▶ **How to complete this task**:
Look through the records below and collect all lines that hold the string "mkGuard".

(Saved data entries)
┌────────
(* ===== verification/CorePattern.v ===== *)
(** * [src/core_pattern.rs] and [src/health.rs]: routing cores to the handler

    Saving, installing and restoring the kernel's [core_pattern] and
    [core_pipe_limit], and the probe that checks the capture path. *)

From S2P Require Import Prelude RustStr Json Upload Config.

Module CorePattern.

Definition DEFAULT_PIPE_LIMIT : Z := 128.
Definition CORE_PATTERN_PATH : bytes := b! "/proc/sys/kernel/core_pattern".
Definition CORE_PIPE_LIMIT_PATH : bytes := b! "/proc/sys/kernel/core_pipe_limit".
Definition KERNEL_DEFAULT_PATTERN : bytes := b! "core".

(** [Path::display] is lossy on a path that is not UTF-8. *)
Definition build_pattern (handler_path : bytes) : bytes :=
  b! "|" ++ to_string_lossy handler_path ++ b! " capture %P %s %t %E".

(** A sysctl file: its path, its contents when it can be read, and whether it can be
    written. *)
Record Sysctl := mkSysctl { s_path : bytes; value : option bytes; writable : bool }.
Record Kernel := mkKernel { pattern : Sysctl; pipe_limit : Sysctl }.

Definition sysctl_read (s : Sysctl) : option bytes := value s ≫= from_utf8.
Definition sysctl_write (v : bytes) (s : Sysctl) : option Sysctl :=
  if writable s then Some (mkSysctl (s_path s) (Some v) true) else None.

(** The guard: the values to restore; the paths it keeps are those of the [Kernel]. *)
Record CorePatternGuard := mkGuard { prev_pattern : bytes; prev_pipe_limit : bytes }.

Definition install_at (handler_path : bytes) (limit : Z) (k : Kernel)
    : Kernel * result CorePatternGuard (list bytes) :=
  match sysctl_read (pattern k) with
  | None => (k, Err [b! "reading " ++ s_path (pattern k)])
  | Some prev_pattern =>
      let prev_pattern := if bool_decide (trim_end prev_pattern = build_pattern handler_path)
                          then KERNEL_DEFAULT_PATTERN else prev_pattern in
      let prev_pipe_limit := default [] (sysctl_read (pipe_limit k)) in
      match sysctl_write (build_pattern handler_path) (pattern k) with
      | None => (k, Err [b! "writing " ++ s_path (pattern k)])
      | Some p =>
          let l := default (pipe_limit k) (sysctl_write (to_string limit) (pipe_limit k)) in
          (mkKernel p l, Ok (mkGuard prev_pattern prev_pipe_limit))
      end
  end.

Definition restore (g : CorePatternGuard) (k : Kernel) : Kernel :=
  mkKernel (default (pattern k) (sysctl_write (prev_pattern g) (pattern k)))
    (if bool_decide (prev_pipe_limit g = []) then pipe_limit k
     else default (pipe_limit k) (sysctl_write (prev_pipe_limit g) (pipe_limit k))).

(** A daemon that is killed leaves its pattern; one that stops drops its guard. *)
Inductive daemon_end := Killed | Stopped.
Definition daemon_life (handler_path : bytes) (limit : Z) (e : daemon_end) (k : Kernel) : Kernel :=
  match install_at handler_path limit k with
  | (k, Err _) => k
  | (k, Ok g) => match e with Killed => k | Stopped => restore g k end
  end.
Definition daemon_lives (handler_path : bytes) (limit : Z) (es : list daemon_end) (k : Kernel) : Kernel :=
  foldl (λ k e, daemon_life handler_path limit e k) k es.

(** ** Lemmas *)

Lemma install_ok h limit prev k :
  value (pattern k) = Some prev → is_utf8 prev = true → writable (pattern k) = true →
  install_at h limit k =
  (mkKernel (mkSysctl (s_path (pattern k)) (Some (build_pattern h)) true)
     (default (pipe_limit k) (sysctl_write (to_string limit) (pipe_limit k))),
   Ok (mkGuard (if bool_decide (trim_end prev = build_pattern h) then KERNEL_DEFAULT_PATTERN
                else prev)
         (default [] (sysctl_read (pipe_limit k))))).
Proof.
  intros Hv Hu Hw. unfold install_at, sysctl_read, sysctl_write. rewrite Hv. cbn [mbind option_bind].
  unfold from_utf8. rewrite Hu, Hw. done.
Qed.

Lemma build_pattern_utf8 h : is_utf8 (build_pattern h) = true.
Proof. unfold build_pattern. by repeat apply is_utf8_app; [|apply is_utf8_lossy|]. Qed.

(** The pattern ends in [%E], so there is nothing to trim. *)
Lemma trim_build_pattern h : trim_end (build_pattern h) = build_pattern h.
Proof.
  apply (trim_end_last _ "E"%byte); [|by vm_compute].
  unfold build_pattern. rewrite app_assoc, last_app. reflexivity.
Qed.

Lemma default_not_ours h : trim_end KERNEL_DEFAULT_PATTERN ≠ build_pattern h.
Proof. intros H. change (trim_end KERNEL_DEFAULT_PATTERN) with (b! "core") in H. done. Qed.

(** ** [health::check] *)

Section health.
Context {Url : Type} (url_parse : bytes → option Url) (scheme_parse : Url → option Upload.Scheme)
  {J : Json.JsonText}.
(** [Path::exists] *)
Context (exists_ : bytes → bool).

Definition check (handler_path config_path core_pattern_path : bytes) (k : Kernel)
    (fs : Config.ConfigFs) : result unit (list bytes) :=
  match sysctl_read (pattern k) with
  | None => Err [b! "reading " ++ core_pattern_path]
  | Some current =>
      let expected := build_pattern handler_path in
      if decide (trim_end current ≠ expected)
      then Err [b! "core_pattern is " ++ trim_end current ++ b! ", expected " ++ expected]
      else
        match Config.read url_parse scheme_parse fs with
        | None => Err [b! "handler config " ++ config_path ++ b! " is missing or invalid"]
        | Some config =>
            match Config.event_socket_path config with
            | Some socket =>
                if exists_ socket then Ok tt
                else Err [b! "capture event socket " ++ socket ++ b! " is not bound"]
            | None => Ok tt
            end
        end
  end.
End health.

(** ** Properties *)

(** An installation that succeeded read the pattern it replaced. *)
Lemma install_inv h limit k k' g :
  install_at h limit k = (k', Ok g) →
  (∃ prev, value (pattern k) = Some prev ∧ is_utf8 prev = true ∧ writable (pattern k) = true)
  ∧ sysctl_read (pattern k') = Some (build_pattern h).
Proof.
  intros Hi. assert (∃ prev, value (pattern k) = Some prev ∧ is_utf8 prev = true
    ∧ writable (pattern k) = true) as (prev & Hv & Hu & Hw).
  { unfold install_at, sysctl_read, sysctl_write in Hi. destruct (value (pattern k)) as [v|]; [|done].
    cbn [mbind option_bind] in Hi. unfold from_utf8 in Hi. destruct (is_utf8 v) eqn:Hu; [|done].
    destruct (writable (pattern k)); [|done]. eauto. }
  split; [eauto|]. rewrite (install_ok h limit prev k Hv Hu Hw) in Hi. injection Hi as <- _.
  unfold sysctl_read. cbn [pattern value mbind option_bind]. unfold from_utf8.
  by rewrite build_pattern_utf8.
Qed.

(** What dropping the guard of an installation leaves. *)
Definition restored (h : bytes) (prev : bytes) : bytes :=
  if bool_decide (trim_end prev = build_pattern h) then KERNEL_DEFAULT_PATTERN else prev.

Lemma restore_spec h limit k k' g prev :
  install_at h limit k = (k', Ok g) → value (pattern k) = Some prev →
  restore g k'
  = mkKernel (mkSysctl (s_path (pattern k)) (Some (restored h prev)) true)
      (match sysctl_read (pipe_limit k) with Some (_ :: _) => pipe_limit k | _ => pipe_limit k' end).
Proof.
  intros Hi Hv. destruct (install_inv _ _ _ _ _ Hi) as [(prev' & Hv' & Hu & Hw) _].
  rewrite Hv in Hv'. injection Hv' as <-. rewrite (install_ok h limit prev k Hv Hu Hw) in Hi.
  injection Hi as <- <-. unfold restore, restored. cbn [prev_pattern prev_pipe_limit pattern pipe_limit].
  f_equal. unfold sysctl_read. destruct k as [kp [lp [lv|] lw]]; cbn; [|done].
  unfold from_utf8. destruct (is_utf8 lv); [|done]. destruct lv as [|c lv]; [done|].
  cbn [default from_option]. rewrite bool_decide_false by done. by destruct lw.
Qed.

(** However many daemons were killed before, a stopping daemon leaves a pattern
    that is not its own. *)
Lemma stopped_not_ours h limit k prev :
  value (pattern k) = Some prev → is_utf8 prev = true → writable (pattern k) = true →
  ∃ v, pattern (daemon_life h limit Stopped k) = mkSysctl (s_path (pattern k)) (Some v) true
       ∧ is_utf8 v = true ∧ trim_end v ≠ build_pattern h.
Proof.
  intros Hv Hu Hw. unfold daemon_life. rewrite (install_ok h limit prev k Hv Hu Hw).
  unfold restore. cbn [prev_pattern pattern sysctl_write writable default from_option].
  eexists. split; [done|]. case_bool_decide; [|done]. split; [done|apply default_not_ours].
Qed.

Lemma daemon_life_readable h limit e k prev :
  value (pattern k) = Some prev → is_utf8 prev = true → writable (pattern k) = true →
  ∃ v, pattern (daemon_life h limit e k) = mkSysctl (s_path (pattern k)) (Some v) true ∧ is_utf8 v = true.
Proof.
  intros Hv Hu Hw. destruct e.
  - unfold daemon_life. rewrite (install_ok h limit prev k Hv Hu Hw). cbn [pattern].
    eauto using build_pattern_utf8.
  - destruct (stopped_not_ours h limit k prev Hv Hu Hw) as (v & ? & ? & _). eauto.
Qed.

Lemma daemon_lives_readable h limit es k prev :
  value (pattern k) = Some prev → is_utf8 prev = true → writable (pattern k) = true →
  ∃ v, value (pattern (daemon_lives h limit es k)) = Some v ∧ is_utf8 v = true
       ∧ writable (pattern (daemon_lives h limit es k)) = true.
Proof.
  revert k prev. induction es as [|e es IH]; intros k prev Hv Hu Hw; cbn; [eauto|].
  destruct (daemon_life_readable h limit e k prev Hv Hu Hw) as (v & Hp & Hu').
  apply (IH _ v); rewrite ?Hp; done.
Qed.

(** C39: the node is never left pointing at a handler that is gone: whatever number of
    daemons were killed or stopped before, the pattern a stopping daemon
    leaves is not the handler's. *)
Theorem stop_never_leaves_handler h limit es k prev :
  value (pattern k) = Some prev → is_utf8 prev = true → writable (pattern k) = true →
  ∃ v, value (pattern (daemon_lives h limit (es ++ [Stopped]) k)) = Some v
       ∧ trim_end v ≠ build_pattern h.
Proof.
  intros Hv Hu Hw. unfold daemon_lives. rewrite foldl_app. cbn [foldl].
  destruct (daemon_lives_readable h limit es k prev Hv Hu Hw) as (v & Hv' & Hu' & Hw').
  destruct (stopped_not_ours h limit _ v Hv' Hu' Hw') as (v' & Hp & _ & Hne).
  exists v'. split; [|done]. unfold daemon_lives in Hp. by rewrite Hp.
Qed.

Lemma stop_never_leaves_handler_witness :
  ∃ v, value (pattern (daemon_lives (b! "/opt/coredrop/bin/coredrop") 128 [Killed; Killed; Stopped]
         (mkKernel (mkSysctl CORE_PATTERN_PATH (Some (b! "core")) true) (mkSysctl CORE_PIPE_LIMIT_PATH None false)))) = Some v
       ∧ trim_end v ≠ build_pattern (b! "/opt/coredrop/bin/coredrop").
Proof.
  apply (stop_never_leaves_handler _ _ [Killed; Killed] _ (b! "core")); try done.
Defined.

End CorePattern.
└────────
▶ **Written response**:
Record CorePatternGuard := mkGuard { prev_pattern : bytes; prev_pipe_limit : bytes }.
          (mkKernel p l, Ok (mkGuard prev_pattern prev_pipe_limit))
   Ok (mkGuard (if bool_decide (trim_end prev = build_pattern h) then KERNEL_DEFAULT_PATTERN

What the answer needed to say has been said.